Methods: The sample consisted of 139 postmenopausal women: 48 in the case group (with periodontal disease) and 91 in the control group (without periodontal disease). The diagnosis of periodontal disease was established following a complete clinical examination using measurements of probing depth, gingival recession and hyperplasia, clinical attachment loss, and bleeding index, and confirmed by panoramic radiography. The diagnosis of osteoporosis was made by reviewing densitometry reports obtained previously. Descriptive, stratified, and logistic regression analyses were applied to the data collected. Comparison of proportions was performed using the chi(2) and Fisher tests. Association measurements (odds ratios [ORs]) with and without adjustment for confounding factors and control for effect modifiers were obtained at a significance level of 5%.
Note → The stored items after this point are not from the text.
(** *** Coalescing *)

(** What does hold of coalescing: take any reachable state in which
    the worker has just been woken, let [k] be the number of executions
    behind it, and consider the calls registered in the waiter set at
    that point, however many.
    In every later state, such a call that has returned has either
    given up on its own context or holds the fields of the one result
    struct of execution [k]; any two such calls without deadline that
    have returned hold the same family list and the same error; and
    when no context can fire and the process is alive, every run stops
    after finitely many steps, and where it stops every such call has
    been served by execution [k]. *)
Theorem coalesced_scrapes_share_result dl s s' :
  reachable dl s → worker s = WWoken → rtc step s s' →
  (∀ i m e, i ∈ waitingScrapes s → pc_of s' i = Some (CReturned m e) →
     (dl !! i = Some true ∧ CReturned m e = timed_out)
     ∨ results s' !! length (results s) = Some (mkResult m e))
  ∧ (∀ i j mi ei mj ej,
       i ∈ waitingScrapes s → j ∈ waitingScrapes s →
       dl !! i = Some false → dl !! j = Some false →
       pc_of s' i = Some (CReturned mi ei) → pc_of s' j = Some (CReturned mj ej) →
       mi = mj ∧ ei = ej)
  ∧ (no_deadline dl → crashed s' = false → stuck s' →
     ∀ i, i ∈ waitingScrapes s →
       ∃ res, results s' !! length (results s) = Some res
              ∧ pc_of s' i = Some (CReturned (mfs res) (err res)))
  ∧ (∀ ls s'', run ls s = Some s'' → length ls ≤ measure s).
Proof.
  intros Hreach Hw Hrun.
  pose proof (invariant_reachable dl s Hreach) as Hinv.
  pose proof (invariant_rtc dl s s' Hinv Hrun) as Hinv'.
  assert (∀ i, i ∈ waitingScrapes s → coalesced (length (results s)) i s') as Hco.
  { intros i Hi.
    exact (coalesced_rtc dl _ i s s' Hinv (coalesced_at_wake dl s i Hinv Hw Hi) Hrun). }
  split; [|split; [|split]].
  - intros i m e Hi Hp.
    exact (coalesced_returned dl _ i s' m e Hinv' (Hco i Hi) Hp).
  - intros i j mi ei mj ej Hi Hj Hdi Hdj Hpi Hpj.
    destruct (coalesced_returned dl _ i s' mi ei Hinv' (Hco i Hi) Hpi)
      as [[Hd _]|Hri]; [congruence|].
    destruct (coalesced_returned dl _ j s' mj ej Hinv' (Hco j Hj) Hpj)
      as [[Hd _]|Hrj]; [congruence|].
    rewrite Hri in Hrj. by injection Hrj as -> ->.
  - intros Hno Hlive Hstuck i Hi.
    destruct (coalesced_progress dl _ i s' Hinv' Hno Hlive (Hco i Hi) Hstuck)
      as (ci & Hcalli & resi & Hresi & Hpi).
    exists resi. split; [done|]. unfold pc_of. rewrite Hcalli. simpl.
    by rewrite Hpi.
  - intros ls s'' Hls. apply run_length in Hls. lia.
Qed.

(** *** A sample run: two calls, one execution *)

Definition one_family : list MetricFamily := [mkFamily "x" ["x 1"]].

Definition wake_two : list label :=
  [LPark; LRegister 0; LRegister 1; LNudge 0].

Definition serve_two : list label :=
  [LNudge 1; LCheck; LExec (good one_family); LLock;
   LPick 1; LSend; LPick 0; LSend; LClear; LPark].

Definition two_woken : State :=
  Eval vm_compute in
    default (newExecProxy []) (run wake_two (newExecProxy [false; false])).

Definition two_served : State :=
  Eval vm_compute in default (newExecProxy []) (run serve_two two_woken).


Lemma run_wake_two : run wake_two (newExecProxy [false; false]) = Some two_woken.
Proof. vm_compute. reflexivity. Qed.

Lemma run_serve_two : run serve_two two_woken = Some two_served.
Proof. vm_compute. reflexivity. Qed.

Lemma two_served_stuck : stuck two_served.
Proof.
  intros l. destruct l as [| |x| |i| | |i|i|i|i]; try reflexivity;
    destruct i as [|[|i]]; reflexivity.
Qed.

Lemma two_woken_waiting : 0 ∈ waitingScrapes two_woken ∧ 1 ∈ waitingScrapes two_woken.
Proof.
  split.
  - apply (bool_decide_unpack (0 ∈ waitingScrapes two_woken)). vm_compute. exact I.
  - apply (bool_decide_unpack (1 ∈ waitingScrapes two_woken)). vm_compute. exact I.
Qed.

Lemma coalesced_scrapes_share_result_witness :
  (∃ res, results two_served !! 0 = Some res
          ∧ pc_of two_served 0 = Some (CReturned (mfs res) (err res)))
  ∧ (∃ res, results two_served !! 0 = Some res
            ∧ pc_of two_served 1 = Some (CReturned (mfs res) (err res))).
Proof.
  pose proof (proj1 (proj2 (proj2
    (coalesced_scrapes_share_result [false; false] two_woken two_served
       (run_rtc _ _ _ run_wake_two) eq_refl (run_rtc _ _ _ run_serve_two))))
    (Forall_cons_2 _ _ _ eq_refl (Forall_cons_2 _ _ _ eq_refl (Forall_nil_2 _)))
    eq_refl two_served_stuck) as Hserved.
  split.
  - exact (Hserved 0 (proj1 two_woken_waiting)).
  - exact (Hserved 1 (proj2 two_woken_waiting)).
Defined.

(** *** Where coalescing fails (C1) *)

Lemma stuck_rtc s s' : stuck s → rtc step s s' → s' = s.
Proof.
  intros Hstuck Hrun. destruct Hrun as [|s1 s2 s3 [l Hstep] _]; [done|].
  by rewrite Hstuck in Hstep.
Qed.

(** Call 0 has a deadline, call 1 has none; both are registered when
    the worker wakes. *)
Definition woken_with_deadline : State :=
  Eval vm_compute in
    default (newExecProxy []) (run wake_two (newExecProxy [true; false])).

(** The script runs once and succeeds; the worker takes the mutex for
    the dispatch; the context of call 0 fires; the [range] hands out the
    channel of call 0 first. *)
Definition cancel_in_window : list label :=
  [LNudge 1; LCheck; LExec (good one_family); LLock; LTimeout 0; LPick 0].

Definition starved : State :=
  Eval vm_compute in
    default (newExecProxy []) (run cancel_in_window woken_with_deadline).

(** The script runs once, its output is decoded, and the kill fails. *)
Definition crash_in_window : list label :=
  [LNudge 1; LCheck; LExec kill_fails].

Definition crashed_in_window : State :=
  Eval vm_compute in
    default (newExecProxy []) (run crash_in_window two_woken).

(** C1, at the schedules on which it fails.  In both, two calls are
    registered in the waiter set when the worker wakes, and the script
    runs once.
    In the first, the execution succeeds and its result struct is
    there, but the context of call 0 fires during the dispatch and the
    worker commits to the channel of call 0: the worker waits for call
    0 to receive while it holds the mutex, call 0 waits for the mutex,
    and call 1, which has no deadline and is still in the waiter set
    and in its select, is never handed the result: no goroutine can
    move, so in every later state call 1 is where it was.
    In the second, no context can fire, the kill fails after a good
    decode and the worker panics in [doExec]: there is no result struct
    and neither call has received anything. *)
Theorem coalesced_caller_never_served :
  (run wake_two (newExecProxy [true; false]) = Some woken_with_deadline
   ∧ worker woken_with_deadline = WWoken
   ∧ 0 ∈ waitingScrapes woken_with_deadline
   ∧ 1 ∈ waitingScrapes woken_with_deadline
   ∧ run cancel_in_window woken_with_deadline = Some starved
   ∧ crashed starved = false
   ∧ length (results starved) = 1
   ∧ worker starved = WSending 0 ∅ 0
   ∧ pc_of starved 0 = Some CCancel
   ∧ calls starved !! 1 = Some (mkCall CSelect false)
   ∧ 1 ∈ waitingScrapes starved
   ∧ stuck starved
   ∧ ∀ s', rtc step starved s' → pc_of s' 1 = Some CSelect)
  ∧ (run wake_two (newExecProxy [false; false]) = Some two_woken
     ∧ worker two_woken = WWoken
     ∧ 0 ∈ waitingScrapes two_woken
     ∧ 1 ∈ waitingScrapes two_woken
     ∧ run crash_in_window two_woken = Some crashed_in_window
     ∧ crashed crashed_in_window = true
     ∧ results crashed_in_window = []
     ∧ pc_of crashed_in_window 0 = Some CSelect
     ∧ pc_of crashed_in_window 1 = Some CSelect
     ∧ stuck crashed_in_window).
Proof.
  assert (stuck starved) as Hstuck.
  { intros l. destruct l as [| |x| |i| | |i|i|i|i]; try reflexivity;
      destruct i as [|[|i]]; reflexivity. }
  split.
  - split; [vm_compute; reflexivity|]. split; [reflexivity|].
    split; [apply (bool_decide_unpack (0 ∈ waitingScrapes woken_with_deadline));
            vm_compute; exact I|].
    split; [apply (bool_decide_unpack (1 ∈ waitingScrapes woken_with_deadline));
            vm_compute; exact I|].
    split; [vm_compute; reflexivity|].
    split; [reflexivity|]. split; [reflexivity|]. split; [reflexivity|].
    split; [reflexivity|]. split; [reflexivity|].
    split; [apply (bool_decide_unpack (1 ∈ waitingScrapes starved));
            vm_compute; exact I|].
    split; [exact Hstuck|].
    intros s' Hrun. by rewrite (stuck_rtc _ _ Hstuck Hrun).
  - split; [vm_compute; reflexivity|]. split; [reflexivity|].
    split; [apply (bool_decide_unpack (0 ∈ waitingScrapes two_woken));
            vm_compute; exact I|].
    split; [apply (bool_decide_unpack (1 ∈ waitingScrapes two_woken));
            vm_compute; exact I|].
    split; [vm_compute; reflexivity|].
    split; [reflexivity|]. split; [reflexivity|]. split; [reflexivity|].
    split; [reflexivity|].
    intros l. reflexivity.
Qed.

(** *** Giving up on the context (C3) *)

(** The cancel path, when it gets the mutex: the call's channel leaves
    the waiter set and the call returns no families and the timeout
    error. *)
Lemma cancel_removes_waiter i s s' :
  exec_step (LCancel i) s = Some s' →
  mutexHeld s = false
  ∧ pc_of s' i = Some timed_out
  ∧ i ∉ waitingScrapes s'.
Proof.
  unfold exec_step. destruct (crashed s); [done|].
  destruct (pc_of s i) as [[]|] eqn:Hi; try done.
  destruct (mutexHeld s); [done|]. intros [= <-].
  split; [done|]. rewrite pc_of_set_pc. simpl.
  split; [|set_solver].
  case_decide; [|done]. unfold pc_of in *. simpl.
  by destruct (calls s !! i).
Qed.

(** The cancel path is open as soon as the mutex is free. *)
Lemma cancel_enabled i s :
  crashed s = false → pc_of s i = Some CCancel → mutexHeld s = false →
  is_Some (exec_step (LCancel i) s).
Proof.
  intros Hlive Hp Hfree. unfold exec_step. by rewrite Hlive, Hp, Hfree.
Qed.

(** A call that has returned and is out of the waiter set stays out. *)
Lemma returned_stays_out l i s s' m e :
  exec_step l s = Some s' →
  pc_of s i = Some (CReturned m e) → i ∉ waitingScrapes s →
  pc_of s' i = Some (CReturned m e) ∧ i ∉ waitingScrapes s'.
Proof.
  intros Hstep Hp Hout.
  destruct (pc_of_deadline _ _ _ Hp) as [d Hc].
  split.
  - unfold pc_of. by rewrite (step_returned_stable l s s' i _ m e Hstep Hc eq_refl).
  - step_inv Hstep; norm; try done; set_solver.
Qed.

(** One call with a deadline, one without.  The script runs; the
    worker comes back with the result and takes the mutex; the first
    call's context fires; the [range] hands out the first call's
    channel. *)
Definition cancel_during_dispatch : list label :=
  [LPark; LRegister 0; LNudge 0; LCheck; LExec (good one_family); LLock;
   LTimeout 0; LPick 0].

Definition deadlocked : State :=
  Eval vm_compute in
    default (newExecProxy [])
      (run cancel_during_dispatch (newExecProxy [true; false])).

(** C3, at the schedule on which it fails: the context of call 0 is
    done before any result was delivered, yet the call never returns
    and stays in the waiter set: it waits for the mutex, which the
    worker holds while it waits for call 0 to receive.  Call 1, not yet
    started, cannot even register.  No goroutine can move. *)
Theorem cancel_during_dispatch_deadlocks :
  run cancel_during_dispatch (newExecProxy [true; false]) = Some deadlocked
  ∧ crashed deadlocked = false
  ∧ worker deadlocked = WSending 0 ∅ 0
  ∧ mutexHeld deadlocked = true
  ∧ pc_of deadlocked 0 = Some CCancel
  ∧ 0 ∈ waitingScrapes deadlocked
  ∧ pc_of deadlocked 1 = Some CStart
  ∧ stuck deadlocked.
Proof.
  split; [vm_compute; reflexivity|].
  repeat split.
  intros l. destruct l as [| |x| |i| | |i|i|i|i]; try reflexivity;
    destruct i as [|[|i]]; reflexivity.
Qed.

(** *** Registering, then signalling (C4) *)

(** The signal is sent after the registration: a call about to signal
    is in the waiter set. *)
Lemma registered_before_nudge dl s i :
  reachable dl s → pc_of s i = Some CNudge → i ∈ waitingScrapes s.
Proof.
  intros Hreach Hp.
  eapply inv_registered; [by apply invariant_reachable|done|].
  apply registered_CNudge.
Qed.

(** The signal never blocks, and it reaches the worker only when the
    worker is parked in its receive. *)
Lemma nudge_never_blocks s i :
  crashed s = false → pc_of s i = Some CNudge →
  ∃ s', exec_step (LNudge i) s = Some s'
        ∧ pc_of s' i = Some CSelect
        ∧ worker s' = (if decide (worker s = WParked) then WWoken else worker s).
Proof.
  intros Hlive Hp. unfold exec_step. rewrite Hlive, Hp.
  destruct (pc_of_deadline _ _ _ Hp) as [d Hc].
  case_decide; (eexists; split; [done|]); norm;
    rewrite list_lookup_alter_eq, Hc; done.
Qed.

(** Two calls without deadline.  The first is served; before the worker
    is back in its receive, the second registers and signals; then the
    worker parks. *)
Definition nudge_before_park : list label :=
  [LPark; LRegister 0; LNudge 0; LCheck; LExec (good one_family); LLock;
   LPick 0; LSend; LClear; LRegister 1; LNudge 1; LPark].

Definition lost : State :=
  Eval vm_compute in
    default (newExecProxy [])
      (run nudge_before_park (newExecProxy [false; false])).

(** The same at startup: the only call registers and signals before the
    worker goroutine has reached its receive. *)
Definition nudge_at_startup : list label := [LRegister 0; LNudge 0; LPark].

Definition lost_at_startup : State :=
  Eval vm_compute in
    default (newExecProxy []) (run nudge_at_startup (newExecProxy [false])).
Results: The OR(unadjusted) for the principal association was 2.58 (95% confidence interval [CI]: 1.01 to 6.82). In subgroup analyses of the stratified model, the OR(unadjusted) for low education was 6.40 (95% CI: 1.77 to 23.18). When adjusted for smoking habit and age, the OR(adjusted) was 7.05 (95% CI: 1.90 to 26.19), which also was statistically significant.
Conclusion: Postmenopausal women with osteoporosis and low educational levels have a greater chance of having periodontal disease than do those without osteoporosis.